Di sudut dukuh Dadapan, sebelah barat desa Randu Pitu, ada sebuah gubuk yang ditempati dua orang. Yang satu seorang perempuan janda dan rambutnya sudah berwarna putih dan yang satunya lagi seorang gadis remaja berparas cantik. Gadis tersebut adalah Dewi Candrakirana bangsawan dari Dhaha. Kedatangannya juga mencari pusaka Tombak Trisula. Dua perempuan yang ada dalam gubuk itu sering kali berpindah-pindah tempat. Setiap pindah tempat, gadis itu mengganti namanya. Ini semua dilakukan untuk mengelabui orang, agar sulit mengenalinya. Nama-nama samaran itu antara lain Sekartaji, Kleting Kuning, Keong Emas, dan kini memakai nama Kelana Jayengsari.
Di tempat lain, di rumah yang besar, Raden Inu Kretapati, bangsawan Jenggala, menyamar sebagai pedagang pusaka bertuah. Dan mengganti namanya dengan sebutan Raden Panji Asmara Bangun. Kedatangannya di desa ini, bertujuan menelisik keberadaan Tombak Trisula. Karena menyamar sebagai pedagang pusaka, rumah besar itu tidak pernah sepi tamu. Yaitu tamu yang menawarkan pusaka atau tamu yang mencari pusaka untuk dibeli.
Akhir-akhir ini di desa Randu Pitu banyak didatangi orang-orang asing. Yang kesemuanya bermaksud mencari pusaka Tombak Trisula.
Bahkan gerombolan-gerombolan orang-orang kasar dari pesisir utara sampai selatan, juga ingin memiliki pusaka itu.
Sejak sore hujan mengguyur desa Randu Pitu. Semakin malam semakin deras. Tetapi semua pamong desa dan para pemuda sudah menyiapkan diri untuk melindungi desanya.
Kilat dan geluduk bergantian memercikkan cahaya di langit.
Dua orang berpakaian serba kuning mengendap-endap di luar pagar batu rumah Ki Buyut Randu Pitu. Mata Sumbul menangkap seseorang meloncat ke atas genting rumah Ki Buyut. Di dalam rumah Ki Buyut ada dua orang pamong desa yang sudah siap menghadapi semua kemungkinan yang akan terjadi. Ki Buyut sudah menghunus pedangnya. Kedua pamong itupun juga sudah memegang senjatanya erat-erat. Tak menunggu lama Sumbul meloncat ke atas genting. Orang berpakaian serba kuning yang merangkak di atas rumah Ki Buyut kaget bukan kepalang melihat ada orang berdiri dengan kaki renggang di depannya. Lalu orang itu cepat-cepat berdiri menghadap Sumbul.
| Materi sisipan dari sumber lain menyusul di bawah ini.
(* ===== verification/Json.v ===== *)
(** * encoding/json, as the queriers use it

    [json.MarshalIndent(v, "", "  ")] for the values the module marshals: strings,
    unsigned numbers, slices and structs. The string escapes are those of the
    standard encoder, which replaces every byte that is not part of valid UTF-8 by
    the replacement character. *)

From S2P Require Import Prelude GoStd.

#[local] Set Warnings "-register-all".

Module Json.

Inductive json :=
  | JNull
  | JNum (n : Z)
  | JStr (s : string)
  | JArr (l : list json)
  | JObj (fields : list (string * json)).

Definition hex_digit (n : Z) : byte := byte_of_Z (if n <? 10 then 48 + n else 87 + n).

(** A byte below 128. *)
Definition escape_ascii (b : byte) : bytes :=
  let v := byte_val b in
  if (v =? 34) || (v =? 92) then [x5c; b]
  else if v =? 10 then [x5c; x6e]
  else if v =? 13 then [x5c; x72]
  else if v =? 9 then [x5c; x74]
  else if (v <? 32) || (v =? 60) || (v =? 62) || (v =? 38)
  then bytes_of_string "\u00" ++ [hex_digit (v / 16); hex_digit (v mod 16)]
  else [b].

(** The accepted sequences of two, three and four bytes ([utf8.DecodeRune]). *)
Definition rune2 (a b : byte) : bool := in_range 0xc2 0xdf a && in_range 0x80 0xbf b.

Definition rune3 (a b c : byte) : bool :=
  (in_range 0xe0 0xe0 a && in_range 0xa0 0xbf b
   || in_range 0xe1 0xec a && in_range 0x80 0xbf b
   || in_range 0xed 0xed a && in_range 0x80 0x9f b
   || in_range 0xee 0xef a && in_range 0x80 0xbf b) && in_range 0x80 0xbf c.

Definition rune4 (a b c d : byte) : bool :=
  (in_range 0xf0 0xf0 a && in_range 0x90 0xbf b
   || in_range 0xf1 0xf3 a && in_range 0x80 0xbf b
   || in_range 0xf4 0xf4 a && in_range 0x80 0x8f b)
  && in_range 0x80 0xbf c && in_range 0x80 0xbf d.

(** U+2028 and U+2029 are escaped too. *)
Definition escape3 (a b c : byte) : bytes :=
  if bool_decide ([a; b; c] = [xe2; x80; xa8]) then bytes_of_string "\u2028"
  else if bool_decide ([a; b; c] = [xe2; x80; xa9]) then bytes_of_string "\u2029"
  else [a; b; c].

Definition replacement : bytes := bytes_of_string "\ufffd".

Fixpoint escape (s : bytes) : bytes :=
  match s with
  | [] => []
  | a :: s1 =>
      if byte_val a <? 128 then escape_ascii a ++ escape s1
      else
        match s1 with
        | [] => replacement
        | b :: s2 =>
            if rune2 a b then [a; b] ++ escape s2
            else
              match s2 with
              | [] => replacement ++ escape s1
              | c :: s3 =>
                  if rune3 a b c then escape3 a b c ++ escape s3
                  else
                    match s3 with
                    | [] => replacement ++ escape s1
                    | d :: s4 =>
                        if rune4 a b c d then [a; b; c; d] ++ escape s4
                        else replacement ++ escape s1
                    end
              end
        end
  end.

Definition quote (s : string) : bytes := [x22] ++ escape (bytes_of_string s) ++ [x22].

(** A new line at depth [n]. *)
Definition newline (n : nat) : bytes := x0a :: replicate (2 * n) x20.

Definition comma_separated (n : nat) (items : list bytes) : bytes :=
  match items with
  | [] => []
  | x :: l => newline n ++ x ++ concat (map (fun y => [x2c] ++ newline n ++ y) l)
  end.

Definition bracket (op cl : byte) (n : nat) (items : list bytes) : bytes :=
  match items with
  | [] => [op; cl]
  | _ => [op] ++ comma_separated (S n) items ++ newline n ++ [cl]
  end.

Fixpoint print (n : nat) (j : json) : bytes :=
  match j with
  | JNull => bytes_of_string "null"
  | JNum z => bytes_of_string (Strconv.FormatUint z)
  | JStr s => quote s
  | JArr l => bracket x5b x5d n (map (print (S n)) l)
  | JObj fields =>
      bracket x7b x7d n (map (fun f => quote f.1 ++ [x3a; x20] ++ print (S n) f.2) fields)
  end.

Definition MarshalIndent (j : json) : bytes := print 0 j.

End Json.

(** ** Examples *)

Example print_array :
  Json.MarshalIndent (Json.JArr [Json.JNum 7; Json.JNull; Json.JArr []])
  = bytes_of_string "[" ++ [x0a] ++ bytes_of_string "  7," ++ [x0a] ++ bytes_of_string "  null,"
    ++ [x0a] ++ bytes_of_string "  []" ++ [x0a] ++ bytes_of_string "]".
Proof. vm_compute. reflexivity. Qed.

Example print_object :
  Json.MarshalIndent (Json.JObj [("id"%string, Json.JStr "a<b")])
  = bytes_of_string "{" ++ [x0a] ++ bytes_of_string "  " ++ [x22] ++ bytes_of_string "id" ++ [x22]
    ++ bytes_of_string ": " ++ [x22] ++ bytes_of_string "a\u003cb" ++ [x22; x0a] ++ bytes_of_string "}".
Proof. vm_compute. reflexivity. Qed.

(** U+00E9 is kept, a stray byte is replaced. *)
Example escape_utf8 : Json.escape [xc3; xa9; xff; x41] = [xc3; xa9] ++ bytes_of_string "\ufffdA".
Proof. vm_compute. reflexivity. Qed.
(** The content of a string, [None] if the scanner does not accept it. *)
Fixpoint unquote (s : bytes) : option bytes :=
  match s with
  | [] => Some []
  | a :: s1 =>
      if bool_decide (a = x5c) then
        match s1 with
        | [] => None
        | c :: s2 =>
            if bool_decide (c = x75) then
              match s2 with
              | a :: b :: c :: d :: s3 =>
                  match getu4 a b c d with
                  | None => None
                  | Some r =>
                      if is_surrogate r then
                        match s3 with
                        | p :: q :: e :: f :: g :: h :: s4 =>
                            match (if bool_decide ([p; q] = [x5c; x75])
                                   then r2 ← getu4 e f g h; decode_pair r r2 else None) with
                            | Some r => app (EncodeRune r) <$> unquote s4
                            | None => app (EncodeRune RuneError) <$> unquote s3
                            end
                        | _ => app (EncodeRune RuneError) <$> unquote s3
                        end
                      else app (EncodeRune r) <$> unquote s3
                  end
              | _ => None
              end
            else
              match escaped c with
              | Some c => cons c <$> unquote s2
              | None => None
              end
        end
      else if byte_val a <? 32 then None
      else if byte_val a <? 128 then cons a <$> unquote s1
      else
        match s1 with
        | b :: s2 =>
            if rune2 a b then app [a; b] <$> unquote s2
            else
              match s2 with
              | c :: s3 =>
                  if rune3 a b c then app [a; b; c] <$> unquote s3
                  else
                    match s3 with
                    | d :: s4 =>
                        if rune4 a b c d then app [a; b; c; d] <$> unquote s4
                        else app (EncodeRune RuneError) <$> unquote s1
                    | [] => app (EncodeRune RuneError) <$> unquote s1
                    end
              | [] => app (EncodeRune RuneError) <$> unquote s1
              end
        | [] => app (EncodeRune RuneError) <$> unquote s1
        end
  end.
Lemma spells_null : spells (bytes_of_string "null") [TWord (bytes_of_string "null")].
Proof. by apply spells_word. Qed.
Lemma spells_true : spells (bytes_of_string "true") [TWord (bytes_of_string "true")].
Proof. by apply spells_word. Qed.
Lemma spells_false : spells (bytes_of_string "false") [TWord (bytes_of_string "false")].
Proof. by apply spells_word. Qed.

Lemma spells_string s : spells (quote (string_of_bytes s)) [TStr (escape s)].
Proof. rewrite <- (bytes_of_string_of_bytes s) at 2. apply spells_quote. Qed.

Create HintDb spells discriminated.
#[local] Hint Resolve spells_null spells_true spells_false spells_string spells_number spells_quote : spells.

Lemma spells_compact v : numbers_valid v = true -> spells (compact v) (tokens v).
Proof.
  induction v as [|b|text|s|l IH|fs IH] using value_ind'; intros Hv; simpl in Hv.
  - apply spells_null.
  - destruct b; [apply spells_true|apply spells_false].
  - by apply spells_number.
  - apply spells_string.
  - apply spells_enclose; [done..|]. rewrite forallb_forall in Hv.
    apply Forall2_fmap, Forall_Forall2_diag. rewrite list.Forall_forall in IH |- *.
    intros v Hin. apply IH, Hv, list_elem_of_In; done.
  - apply spells_enclose; [done..|]. rewrite forallb_forall in Hv.
    apply Forall2_fmap, Forall_Forall2_diag. rewrite list.Forall_forall in IH |- *.
    intros [k v] Hin. cbn [fst snd]. rewrite <- (bytes_of_string_of_bytes k) at 2.
    apply spells_field; [done|]. apply (IH (k, v)), (Hv (k, v)), list_elem_of_In; done.
Qed.

Theorem parse_compact v : numbers_valid v = true -> parse (compact v) = Some (clean v).
Proof. intros Hv. by apply parse_spelled, spells_compact. Qed.

Lemma json_ind' (P : json -> Prop) :
  P JNull -> (forall n, P (JNum n)) -> (forall s, P (JStr s)) ->
  (forall l, Forall P l -> P (JArr l)) -> (forall fs, Forall (fun kv => P kv.2) fs -> P (JObj fs)) ->
  forall j, P j.
Proof.
  intros Hnull Hnum Hstr Harr Hobj. fix go 1. intros [|n|s|l|fs]; [done|auto..| |].
  - apply Harr. induction l as [|v l IH]; constructor; [apply go|done].
  - apply Hobj. induction fs as [|[k v] fs IH]; constructor; [apply go|done].
Qed.

(** What the program marshals, as the value a reader sees. *)
Fixpoint to_value (j : json) : value :=
  match j with
  | JNull => VNull
  | JNum n => VNum (bytes_of_string (Strconv.FormatUint n))
  | JStr s => VStr (bytes_of_string s)
  | JArr l => VArr (map to_value l)
  | JObj fs => VObj (map (fun kv => (bytes_of_string kv.1, to_value kv.2)) fs)
  end.

(** Its numbers are 64 bit ones. *)
Fixpoint u64_numbers (j : json) : Prop :=
  match j with
  | JNum n => is_u64 n
  | JArr l => foldr and True (map u64_numbers l)
  | JObj fs => foldr and True (map (fun kv => u64_numbers kv.2) fs)
  | _ => True
  end.

Lemma foldr_and_Forall {A} (P : A -> Prop) l : foldr and True (map P l) <-> Forall P l.
Proof. induction l as [|x l IH]; simpl; [done|]. rewrite list.Forall_cons. tauto. Qed.

Lemma to_value_valid j : u64_numbers j -> numbers_valid (to_value j) = true.
Proof.
  induction j as [|n|s|l IH|fs IH] using json_ind'; simpl; [done|apply FormatUint_valid|done|..];
    intros Hu%foldr_and_Forall; rewrite list.Forall_forall in IH, Hu; apply forallb_forall.
  - intros v (j & <- & Hin)%in_map_iff. apply list_elem_of_In in Hin. auto.
  - intros kv (j & <- & Hin)%in_map_iff. apply list_elem_of_In in Hin. cbn [snd]. auto.
Qed.

Lemma bracket_enclose op cl n items :
  bracket op cl n items = enclose op cl (newline (S n)) (newline n) items.
Proof. destruct items as [|x l]; [done|]. unfold bracket, comma_separated, enclose. by rewrite <- !app_assoc. Qed.

Lemma newline_space n : forallb is_space (newline n) = true.
Proof. unfold newline. simpl. induction (n + (n + 0))%nat; [done|]. simpl. done. Qed.

Lemma spells_print j n : u64_numbers j -> spells (print n j) (tokens (to_value j)).
Proof.
  revert n. induction j as [|z|s|l IH|fs IH] using json_ind'; intros n Hu; simpl in Hu.
  - apply spells_null.
  - by apply spells_number, FormatUint_valid.
  - apply spells_quote.
  - cbn [print to_value tokens]. rewrite bracket_enclose, map_map.
    apply spells_enclose; [done..|apply newline_space|apply newline_space|].
    apply foldr_and_Forall in Hu. rewrite list.Forall_forall in IH, Hu.
    apply Forall2_fmap, Forall_Forall2_diag, list.Forall_forall. intros j Hin. auto.
  - cbn [print to_value tokens]. rewrite bracket_enclose, map_map.
    apply spells_enclose; [done..|apply newline_space|apply newline_space|].
    apply foldr_and_Forall in Hu. rewrite list.Forall_forall in IH, Hu.
    apply Forall2_fmap, Forall_Forall2_diag, list.Forall_forall. intros [k j] Hin. cbn [fst snd].
    apply (spells_field k [x20]); [done|]. apply (IH (k, j)); [done|]. by apply (Hu (k, j)).
Qed.

(** Whatever the program marshals, the decoder reads back. *)
Theorem parse_MarshalIndent j :
  u64_numbers j -> parse (MarshalIndent j) = Some (clean (to_value j)).
Proof. intros Hu. by apply parse_spelled; [apply to_value_valid|apply spells_print]. Qed.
“Bukankah kau yang beberapa hari lalu berada di candi. Apa maumu dengan mengendap-ngendap di atas rumah Ki Buyut. Apa kau ingin mencuri pusaka Tombak Trisula,” Sumbul bertanya dengan nada tinggi kepada orang yang berpakaian kuning.
“Setan alas,” umpat orang berpakaian kuning, lalu menyerang Sumbul dengan kakinya. Sumbul meloncat menghindar. Mengetahui serangannya tidak menyentuh tubuh Sumbul, orang berpakaian kuning mencabut belati dari balik bajunya. Sumbul tak kalah waspadanya, lalu Sumbul menghunus kerisnya. Perkelahian di atas rumah Ki Buyut semakin seru. Serang menyerang dengan senjatanya masing-masing.
Orang berpakaian kuning yang satunya berada di luar pagar. Orang itu siap-siap meloncat ke atas rumah Ki Buyut untuk membantu temannya yang terdesak menghadapi Sumbul. Niat itu diurungkan karena ada batu yang melayang dan mengenai punggungnya. Orang berpakaian kuning itu segera meloncat ke samping dengan cekatan sembari membalikkan tubuh kebelakang.
“Mau kemana kau kisanak. Membantu temanmu yang di atas rumah,” tegur seorang wanita yang rambutnya terurai dan memakai ikat kepala dengan bertolak pinggang.
“Siapa kau. Jangan ikut campur,” bentak orang berpakaian kuning.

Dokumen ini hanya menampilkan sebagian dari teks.